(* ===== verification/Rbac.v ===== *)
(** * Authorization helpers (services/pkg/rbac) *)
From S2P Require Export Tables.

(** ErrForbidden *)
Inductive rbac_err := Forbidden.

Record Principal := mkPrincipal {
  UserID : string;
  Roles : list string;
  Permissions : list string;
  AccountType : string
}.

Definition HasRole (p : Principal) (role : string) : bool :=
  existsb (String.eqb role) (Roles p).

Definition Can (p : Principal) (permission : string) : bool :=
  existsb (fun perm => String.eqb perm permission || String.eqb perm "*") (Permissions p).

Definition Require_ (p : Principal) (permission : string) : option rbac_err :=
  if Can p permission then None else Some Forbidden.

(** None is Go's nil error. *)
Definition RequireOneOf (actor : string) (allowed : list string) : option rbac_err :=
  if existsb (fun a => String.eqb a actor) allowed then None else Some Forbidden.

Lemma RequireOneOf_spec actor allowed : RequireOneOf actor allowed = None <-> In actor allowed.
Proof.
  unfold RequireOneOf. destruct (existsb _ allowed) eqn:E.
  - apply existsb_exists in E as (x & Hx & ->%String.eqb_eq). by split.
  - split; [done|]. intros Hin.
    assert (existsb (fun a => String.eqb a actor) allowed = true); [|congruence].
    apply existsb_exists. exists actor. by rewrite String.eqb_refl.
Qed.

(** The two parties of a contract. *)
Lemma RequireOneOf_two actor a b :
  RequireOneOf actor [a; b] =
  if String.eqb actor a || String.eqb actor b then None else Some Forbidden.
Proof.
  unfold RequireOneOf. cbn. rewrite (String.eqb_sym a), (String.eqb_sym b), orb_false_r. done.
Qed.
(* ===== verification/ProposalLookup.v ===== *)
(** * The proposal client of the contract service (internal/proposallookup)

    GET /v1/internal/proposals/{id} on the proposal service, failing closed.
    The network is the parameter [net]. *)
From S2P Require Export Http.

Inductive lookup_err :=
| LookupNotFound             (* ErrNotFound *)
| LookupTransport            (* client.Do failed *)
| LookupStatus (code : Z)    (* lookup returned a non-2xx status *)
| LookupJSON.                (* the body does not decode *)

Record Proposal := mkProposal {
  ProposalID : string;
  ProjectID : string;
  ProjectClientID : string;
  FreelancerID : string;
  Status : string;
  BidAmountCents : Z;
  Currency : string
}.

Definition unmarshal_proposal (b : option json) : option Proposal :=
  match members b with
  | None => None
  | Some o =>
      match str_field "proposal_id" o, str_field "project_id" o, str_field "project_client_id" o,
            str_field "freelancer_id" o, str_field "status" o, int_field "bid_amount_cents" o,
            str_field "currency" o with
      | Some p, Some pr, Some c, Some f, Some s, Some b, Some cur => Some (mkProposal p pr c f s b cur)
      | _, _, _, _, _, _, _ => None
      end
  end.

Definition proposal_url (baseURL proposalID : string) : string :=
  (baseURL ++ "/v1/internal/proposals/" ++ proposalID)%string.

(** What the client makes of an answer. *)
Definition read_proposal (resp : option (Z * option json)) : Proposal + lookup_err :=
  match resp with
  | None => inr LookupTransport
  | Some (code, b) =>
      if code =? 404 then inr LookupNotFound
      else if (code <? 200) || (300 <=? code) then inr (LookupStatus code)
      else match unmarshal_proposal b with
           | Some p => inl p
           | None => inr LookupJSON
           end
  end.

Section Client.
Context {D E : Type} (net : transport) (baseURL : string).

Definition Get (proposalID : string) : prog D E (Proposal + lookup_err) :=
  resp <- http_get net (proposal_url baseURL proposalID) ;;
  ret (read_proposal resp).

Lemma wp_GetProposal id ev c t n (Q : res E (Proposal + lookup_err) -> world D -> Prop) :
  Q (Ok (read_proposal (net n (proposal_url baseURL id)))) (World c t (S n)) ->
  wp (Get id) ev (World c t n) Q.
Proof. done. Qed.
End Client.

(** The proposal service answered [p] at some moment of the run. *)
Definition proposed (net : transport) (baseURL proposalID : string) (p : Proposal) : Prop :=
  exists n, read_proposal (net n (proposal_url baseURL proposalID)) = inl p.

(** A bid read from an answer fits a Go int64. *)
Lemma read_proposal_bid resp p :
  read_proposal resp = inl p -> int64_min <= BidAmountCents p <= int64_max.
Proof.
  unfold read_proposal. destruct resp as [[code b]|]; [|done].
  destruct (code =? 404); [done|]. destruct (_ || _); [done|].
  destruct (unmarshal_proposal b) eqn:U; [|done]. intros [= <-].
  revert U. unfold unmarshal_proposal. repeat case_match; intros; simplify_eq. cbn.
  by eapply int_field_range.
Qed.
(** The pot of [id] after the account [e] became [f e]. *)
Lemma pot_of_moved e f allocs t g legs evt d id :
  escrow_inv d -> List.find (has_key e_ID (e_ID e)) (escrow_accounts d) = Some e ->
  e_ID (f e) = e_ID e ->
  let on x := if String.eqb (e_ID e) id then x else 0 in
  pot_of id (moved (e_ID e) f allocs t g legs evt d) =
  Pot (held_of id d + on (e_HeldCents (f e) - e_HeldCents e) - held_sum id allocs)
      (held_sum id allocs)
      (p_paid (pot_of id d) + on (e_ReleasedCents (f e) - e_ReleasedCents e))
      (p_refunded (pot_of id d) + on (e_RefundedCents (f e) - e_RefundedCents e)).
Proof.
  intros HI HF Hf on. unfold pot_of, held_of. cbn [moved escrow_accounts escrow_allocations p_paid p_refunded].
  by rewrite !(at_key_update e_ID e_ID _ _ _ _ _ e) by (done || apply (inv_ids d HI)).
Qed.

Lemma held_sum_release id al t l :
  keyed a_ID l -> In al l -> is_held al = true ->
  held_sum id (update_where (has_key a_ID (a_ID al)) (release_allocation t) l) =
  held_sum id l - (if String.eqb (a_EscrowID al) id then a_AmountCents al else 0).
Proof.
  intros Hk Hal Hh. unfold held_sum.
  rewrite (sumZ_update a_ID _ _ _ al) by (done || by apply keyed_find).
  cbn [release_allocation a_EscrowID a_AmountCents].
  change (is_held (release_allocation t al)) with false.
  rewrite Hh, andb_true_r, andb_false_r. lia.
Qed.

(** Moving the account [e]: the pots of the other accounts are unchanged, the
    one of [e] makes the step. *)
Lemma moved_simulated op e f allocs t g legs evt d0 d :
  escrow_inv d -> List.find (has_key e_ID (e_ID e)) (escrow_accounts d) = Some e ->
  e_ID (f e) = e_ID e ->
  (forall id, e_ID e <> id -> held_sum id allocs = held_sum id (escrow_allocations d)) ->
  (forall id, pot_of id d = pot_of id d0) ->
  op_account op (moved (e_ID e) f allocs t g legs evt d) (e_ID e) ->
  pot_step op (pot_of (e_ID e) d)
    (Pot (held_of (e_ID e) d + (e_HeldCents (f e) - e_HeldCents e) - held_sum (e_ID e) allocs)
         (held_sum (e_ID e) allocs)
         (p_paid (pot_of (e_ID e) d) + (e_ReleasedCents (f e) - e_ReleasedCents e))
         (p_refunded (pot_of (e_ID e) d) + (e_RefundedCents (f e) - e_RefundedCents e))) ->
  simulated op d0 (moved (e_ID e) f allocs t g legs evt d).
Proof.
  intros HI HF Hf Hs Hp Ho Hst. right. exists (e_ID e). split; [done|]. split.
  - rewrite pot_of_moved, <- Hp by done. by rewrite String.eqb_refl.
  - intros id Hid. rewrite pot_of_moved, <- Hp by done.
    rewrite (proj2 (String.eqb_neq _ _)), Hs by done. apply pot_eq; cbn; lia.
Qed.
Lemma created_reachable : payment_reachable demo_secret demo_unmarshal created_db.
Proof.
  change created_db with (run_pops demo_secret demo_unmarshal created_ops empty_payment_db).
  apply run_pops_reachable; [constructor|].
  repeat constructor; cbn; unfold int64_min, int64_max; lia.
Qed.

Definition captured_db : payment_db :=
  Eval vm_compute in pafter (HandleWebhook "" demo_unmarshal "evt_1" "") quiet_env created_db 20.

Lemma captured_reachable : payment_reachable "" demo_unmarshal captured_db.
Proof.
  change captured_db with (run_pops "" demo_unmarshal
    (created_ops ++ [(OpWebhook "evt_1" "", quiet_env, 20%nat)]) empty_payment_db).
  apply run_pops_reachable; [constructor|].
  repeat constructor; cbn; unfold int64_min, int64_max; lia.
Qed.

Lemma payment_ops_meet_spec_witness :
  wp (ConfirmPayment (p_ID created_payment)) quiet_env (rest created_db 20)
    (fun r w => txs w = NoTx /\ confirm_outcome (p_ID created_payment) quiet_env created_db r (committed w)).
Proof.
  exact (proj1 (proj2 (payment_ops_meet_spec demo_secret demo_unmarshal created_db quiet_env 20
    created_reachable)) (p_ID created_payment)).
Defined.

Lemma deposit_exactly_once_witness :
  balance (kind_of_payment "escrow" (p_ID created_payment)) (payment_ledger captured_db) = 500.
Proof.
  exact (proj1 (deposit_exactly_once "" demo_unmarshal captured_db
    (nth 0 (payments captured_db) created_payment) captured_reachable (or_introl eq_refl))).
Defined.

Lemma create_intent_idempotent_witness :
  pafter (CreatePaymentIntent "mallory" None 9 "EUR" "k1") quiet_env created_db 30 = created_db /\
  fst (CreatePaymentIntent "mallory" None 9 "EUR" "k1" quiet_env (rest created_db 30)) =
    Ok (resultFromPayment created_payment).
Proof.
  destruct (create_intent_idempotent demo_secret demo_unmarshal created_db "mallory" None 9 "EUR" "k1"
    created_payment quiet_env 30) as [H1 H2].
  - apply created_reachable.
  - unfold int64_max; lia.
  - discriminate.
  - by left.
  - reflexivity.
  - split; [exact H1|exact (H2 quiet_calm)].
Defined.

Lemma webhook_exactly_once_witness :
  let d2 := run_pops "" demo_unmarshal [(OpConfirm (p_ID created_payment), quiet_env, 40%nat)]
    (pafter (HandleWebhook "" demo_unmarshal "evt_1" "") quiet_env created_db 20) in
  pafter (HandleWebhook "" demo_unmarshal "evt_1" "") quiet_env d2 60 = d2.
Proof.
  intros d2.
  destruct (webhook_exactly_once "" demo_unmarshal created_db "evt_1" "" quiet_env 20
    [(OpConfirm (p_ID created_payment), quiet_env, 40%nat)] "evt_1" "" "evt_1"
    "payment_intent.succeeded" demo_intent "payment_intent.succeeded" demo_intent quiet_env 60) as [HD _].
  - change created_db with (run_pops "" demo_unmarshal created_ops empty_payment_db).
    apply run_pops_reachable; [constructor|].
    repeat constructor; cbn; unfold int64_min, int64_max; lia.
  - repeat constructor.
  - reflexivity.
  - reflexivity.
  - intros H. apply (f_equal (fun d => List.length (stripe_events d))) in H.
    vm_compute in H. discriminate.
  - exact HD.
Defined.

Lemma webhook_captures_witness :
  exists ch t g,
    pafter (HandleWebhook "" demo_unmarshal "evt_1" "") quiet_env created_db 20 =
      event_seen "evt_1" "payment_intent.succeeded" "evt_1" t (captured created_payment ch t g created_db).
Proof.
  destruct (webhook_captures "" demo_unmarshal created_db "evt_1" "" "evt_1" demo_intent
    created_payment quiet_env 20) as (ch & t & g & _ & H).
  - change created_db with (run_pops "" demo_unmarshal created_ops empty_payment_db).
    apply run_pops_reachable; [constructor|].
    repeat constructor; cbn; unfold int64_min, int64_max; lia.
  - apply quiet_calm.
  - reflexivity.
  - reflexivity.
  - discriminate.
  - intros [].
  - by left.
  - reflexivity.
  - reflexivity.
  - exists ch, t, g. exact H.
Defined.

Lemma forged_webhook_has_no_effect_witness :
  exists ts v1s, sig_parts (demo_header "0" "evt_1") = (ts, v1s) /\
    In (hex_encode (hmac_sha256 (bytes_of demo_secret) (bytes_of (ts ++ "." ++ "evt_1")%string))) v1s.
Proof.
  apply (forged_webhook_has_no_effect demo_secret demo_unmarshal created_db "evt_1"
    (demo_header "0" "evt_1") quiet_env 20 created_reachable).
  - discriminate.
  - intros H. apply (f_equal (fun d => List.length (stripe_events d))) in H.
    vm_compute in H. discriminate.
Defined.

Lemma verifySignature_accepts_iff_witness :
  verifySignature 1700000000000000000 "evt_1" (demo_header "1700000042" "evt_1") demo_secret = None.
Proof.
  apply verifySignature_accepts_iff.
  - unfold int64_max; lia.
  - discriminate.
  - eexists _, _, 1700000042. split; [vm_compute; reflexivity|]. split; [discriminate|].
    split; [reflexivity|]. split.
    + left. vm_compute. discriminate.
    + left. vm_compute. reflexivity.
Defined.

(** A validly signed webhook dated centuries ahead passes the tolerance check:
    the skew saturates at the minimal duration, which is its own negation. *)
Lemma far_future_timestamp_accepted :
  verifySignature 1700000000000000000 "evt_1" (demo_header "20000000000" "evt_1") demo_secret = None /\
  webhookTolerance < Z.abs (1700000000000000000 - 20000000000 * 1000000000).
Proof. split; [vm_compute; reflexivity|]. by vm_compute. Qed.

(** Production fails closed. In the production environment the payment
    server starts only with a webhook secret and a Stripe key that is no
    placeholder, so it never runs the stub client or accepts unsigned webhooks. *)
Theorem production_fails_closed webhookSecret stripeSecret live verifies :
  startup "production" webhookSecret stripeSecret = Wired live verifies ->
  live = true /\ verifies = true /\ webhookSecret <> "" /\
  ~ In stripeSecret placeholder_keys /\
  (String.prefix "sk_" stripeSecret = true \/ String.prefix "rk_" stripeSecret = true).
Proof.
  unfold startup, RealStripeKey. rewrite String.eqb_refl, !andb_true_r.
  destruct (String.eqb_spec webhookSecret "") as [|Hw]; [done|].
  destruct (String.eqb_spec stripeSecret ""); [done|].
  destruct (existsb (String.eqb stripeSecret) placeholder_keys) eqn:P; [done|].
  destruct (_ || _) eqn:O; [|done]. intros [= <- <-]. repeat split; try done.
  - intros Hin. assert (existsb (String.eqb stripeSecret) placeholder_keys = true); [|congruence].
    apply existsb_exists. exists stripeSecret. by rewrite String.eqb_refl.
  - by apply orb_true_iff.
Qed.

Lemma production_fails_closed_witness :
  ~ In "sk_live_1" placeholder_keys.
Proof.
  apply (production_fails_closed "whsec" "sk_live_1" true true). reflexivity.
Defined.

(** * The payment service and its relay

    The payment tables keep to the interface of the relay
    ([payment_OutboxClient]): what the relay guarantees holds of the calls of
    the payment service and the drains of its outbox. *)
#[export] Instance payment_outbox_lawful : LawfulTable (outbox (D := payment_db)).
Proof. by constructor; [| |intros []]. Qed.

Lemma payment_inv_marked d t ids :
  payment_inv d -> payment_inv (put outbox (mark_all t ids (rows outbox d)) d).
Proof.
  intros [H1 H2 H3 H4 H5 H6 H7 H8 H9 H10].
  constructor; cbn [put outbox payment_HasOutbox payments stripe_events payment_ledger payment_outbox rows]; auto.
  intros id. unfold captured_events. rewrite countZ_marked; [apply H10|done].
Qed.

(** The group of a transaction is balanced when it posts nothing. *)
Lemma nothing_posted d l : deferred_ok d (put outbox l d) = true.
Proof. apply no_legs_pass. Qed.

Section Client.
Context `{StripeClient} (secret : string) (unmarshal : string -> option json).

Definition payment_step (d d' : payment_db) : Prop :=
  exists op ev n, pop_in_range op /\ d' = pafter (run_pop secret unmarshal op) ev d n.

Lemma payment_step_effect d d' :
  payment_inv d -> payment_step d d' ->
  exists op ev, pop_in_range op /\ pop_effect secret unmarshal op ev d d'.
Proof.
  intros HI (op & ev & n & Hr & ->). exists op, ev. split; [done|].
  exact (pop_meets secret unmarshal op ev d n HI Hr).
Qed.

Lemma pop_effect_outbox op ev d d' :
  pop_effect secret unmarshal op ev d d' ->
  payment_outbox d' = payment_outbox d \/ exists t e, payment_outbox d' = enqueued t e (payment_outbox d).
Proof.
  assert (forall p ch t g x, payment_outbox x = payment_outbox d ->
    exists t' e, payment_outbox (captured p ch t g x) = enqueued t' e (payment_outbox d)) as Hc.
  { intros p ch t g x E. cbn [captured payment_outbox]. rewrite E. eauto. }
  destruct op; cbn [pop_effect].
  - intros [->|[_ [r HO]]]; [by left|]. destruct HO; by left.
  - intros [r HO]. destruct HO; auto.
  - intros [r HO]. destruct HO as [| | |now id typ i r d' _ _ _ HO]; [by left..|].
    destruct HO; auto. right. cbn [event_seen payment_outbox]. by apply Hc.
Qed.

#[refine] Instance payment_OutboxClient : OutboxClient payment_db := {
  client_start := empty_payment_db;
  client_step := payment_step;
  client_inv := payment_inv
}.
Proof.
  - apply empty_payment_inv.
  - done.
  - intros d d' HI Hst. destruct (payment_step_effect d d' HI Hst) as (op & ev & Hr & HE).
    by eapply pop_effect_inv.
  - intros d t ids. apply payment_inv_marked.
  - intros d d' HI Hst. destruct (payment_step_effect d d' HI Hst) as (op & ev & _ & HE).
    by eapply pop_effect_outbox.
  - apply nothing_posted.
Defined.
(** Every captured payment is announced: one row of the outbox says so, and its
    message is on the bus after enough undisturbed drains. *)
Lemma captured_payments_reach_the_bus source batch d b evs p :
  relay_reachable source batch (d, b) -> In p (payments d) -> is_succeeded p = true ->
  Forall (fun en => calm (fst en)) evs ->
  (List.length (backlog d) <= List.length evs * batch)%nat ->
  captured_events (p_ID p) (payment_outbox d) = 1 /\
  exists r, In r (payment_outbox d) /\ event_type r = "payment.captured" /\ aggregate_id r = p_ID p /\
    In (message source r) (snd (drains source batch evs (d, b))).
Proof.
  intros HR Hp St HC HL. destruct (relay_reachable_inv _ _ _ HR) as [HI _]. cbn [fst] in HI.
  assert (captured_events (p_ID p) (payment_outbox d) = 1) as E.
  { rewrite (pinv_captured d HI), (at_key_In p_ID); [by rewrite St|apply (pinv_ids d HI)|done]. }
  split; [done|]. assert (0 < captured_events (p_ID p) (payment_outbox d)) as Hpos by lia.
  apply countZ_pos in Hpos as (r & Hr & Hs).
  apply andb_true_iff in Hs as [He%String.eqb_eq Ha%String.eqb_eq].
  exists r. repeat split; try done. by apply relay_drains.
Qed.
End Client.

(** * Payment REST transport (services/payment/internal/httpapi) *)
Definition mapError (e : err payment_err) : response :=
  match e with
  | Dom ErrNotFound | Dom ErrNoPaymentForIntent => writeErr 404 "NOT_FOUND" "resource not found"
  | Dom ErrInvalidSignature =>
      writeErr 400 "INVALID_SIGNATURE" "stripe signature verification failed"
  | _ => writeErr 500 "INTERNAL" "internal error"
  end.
○ ○ ○ ○
> _Task statement_
Beginning at the first line above, repeat exactly until the line containing "if existsb (fun", which is included.

> _Task result_
(* ===== verification/Rbac.v ===== *)
(** * Authorization helpers (services/pkg/rbac) *)
From S2P Require Export Tables.

(** ErrForbidden *)
Inductive rbac_err := Forbidden.

Record Principal := mkPrincipal {
  UserID : string;
  Roles : list string;
  Permissions : list string;
  AccountType : string
}.

Definition HasRole (p : Principal) (role : string) : bool :=
  existsb (String.eqb role) (Roles p).

Definition Can (p : Principal) (permission : string) : bool :=
  existsb (fun perm => String.eqb perm permission || String.eqb perm "*") (Permissions p).

Definition Require_ (p : Principal) (permission : string) : option rbac_err :=
  if Can p permission then None else Some Forbidden.

(** None is Go's nil error. *)
Definition RequireOneOf (actor : string) (allowed : list string) : option rbac_err :=
  if existsb (fun a => String.eqb a actor) allowed then None else Some Forbidden.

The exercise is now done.